> **Saved data entries**:
Lemma failed_link_compensated (uid : string) (file : File) (id : string)
  (ids : list string) (d : Db) (e : PostgrestError) :
  invalid_file_type file = false ->
  db_books_by_checksum d (hashHex (file_buffer file)) = [] ->
  db_books_by_id d id = [] ->
  no_object_at d (storagePath_of {| user_id := uid |} id) ->
  let w := {| w_db := d; w_uuids := id :: ids;
              w_weather := [Fine; Fine; Fine; Outage e] |} in
  let r := run (Supabase (upload_request uid file)) POST w in
  outcome_of r = Returned (link_failed_response e)
  /\ w_db (final_of r) = d.
Proof.
  intros Hvalid Hsum Hid Hfree w r. unfold r, w.
  compute_run_db. rewrite Hvalid, Hsum. compute_run_db.
  rewrite String.eqb_refl. compute_run_db.
  rewrite (db_insert_book_fresh d (bookData_of {| user_id := uid |} file
                                             (hashHex (file_buffer file)) id) Hsum Hid).
  compute_run_db.
  rewrite (db_upload_fresh _ _ d _ _ Hfree).
  compute_run_db.
  rewrite (db_delete_inserted d (bookData_of {| user_id := uid |} file
                                            (hashHex (file_buffer file)) id) _ _ Hid).
  rewrite (db_remove_uploaded _ _ d _ _ Hfree).
  compute_run_db. split; [reflexivity | apply db_eta].
Qed.
Lemma SFadd_at (x y : spec_float) (S D : Z) :
  1074 <= S -> -1074 <= D <= 1023 ->
  finite_nonneg x -> finite_nonneg y ->
  scaled S x + scaled S y < 2 ^ (D + S) ->
  finite_nonneg (SFadd Py.prec Py.emax x y)
  /\ Z.abs (scaled S (SFadd Py.prec Py.emax x y) - (scaled S x + scaled S y))
     <= 2 ^ (Z.max (D - 53) (-1074) + S).
Proof.
  intros HS HD.
  pose proof (pow2_pos (Z.max (D - 53) (-1074) + S) ltac:(lia)) as P.
  destruct x as [sx|sx| |[] mx ex]; cbn [finite_nonneg]; try tauto;
    destruct y as [sy|sy| |[] my ey]; cbn [finite_nonneg]; try tauto.
  - intros _ _ _. destruct sx, sy; cbn [SFadd finite_nonneg scaled]; split; trivial; lia.
  - intros _ He _. cbn [SFadd finite_nonneg scaled]. split; [exact He | lia].
  - intros He _ _. cbn [SFadd finite_nonneg scaled]. split; [exact He | lia].
  - intros Hx Hy HX. cbn [scaled] in HX. cbn [SFadd cond_Zopp].
    pose proof (shl_align_spec mx ex (Z.min ex ey)) as Ax.
    pose proof (shl_align_spec my ey (Z.min ex ey)) as Ay.
    destruct (shl_align mx ex (Z.min ex ey)) as [mx' ex'].
    destruct (shl_align my ey (Z.min ex ey)) as [my' ey'].
    destruct Ax as (Hex & Hmx & _), Ay as (Hey & Hmy & _). cbn [fst].
    set (ez := Z.min ex ey) in *.
    assert (Hvx : Z.pos mx' * 2 ^ (ez + S) = Z.pos mx * 2 ^ (ex + S)).
    { rewrite Hmx. replace (ex - ex') with (ex - ez) by lia.
      replace (ex + S) with ((ex - ez) + (ez + S)) by lia.
      rewrite (pow2_split (ex - ez)) by lia. ring. }
    assert (Hvy : Z.pos my' * 2 ^ (ez + S) = Z.pos my * 2 ^ (ey + S)).
    { rewrite Hmy. replace (ey - ey') with (ey - ez) by lia.
      replace (ey + S) with ((ey - ez) + (ez + S)) by lia.
      rewrite (pow2_split (ey - ez)) by lia. ring. }
    assert (Hsum : Z.abs (Z.pos mx' + Z.pos my') * 2 ^ (ez + S)
                   = Z.pos mx * 2 ^ (ex + S) + Z.pos my * 2 ^ (ey + S)).
    { rewrite Z.abs_eq by lia. rewrite Z.mul_add_distr_r, Hvx, Hvy. reflexivity. }
    assert (Hlt : Z.abs (Z.pos mx' + Z.pos my') * 2 ^ (ez + S) < 2 ^ (D + S))
      by (rewrite Hsum; exact HX).
    destruct (normalize_spec (Z.pos mx' + Z.pos my') ez S D
                ltac:(lia) HS Hlt HD)
      as (M & e' & HM & He' & Hr & Herr).
    rewrite Hr.
    replace (Z.pos mx' + Z.pos my' <? 0) with false by (symmetry; apply Z.ltb_ge; lia).
    split; [apply finite_nonneg_float_of_mag; assumption|].
    rewrite scaled_float_of_mag by exact HM. cbn [scaled].
    rewrite <- Hsum. exact Herr.
Qed.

> **Assignment**: Above are the records. Identify each line that contains the word "tauto".

> **Result**:
  destruct x as [sx|sx| |[] mx ex]; cbn [finite_nonneg]; try tauto;
    destruct y as [sy|sy| |[] my ey]; cbn [finite_nonneg]; try tauto.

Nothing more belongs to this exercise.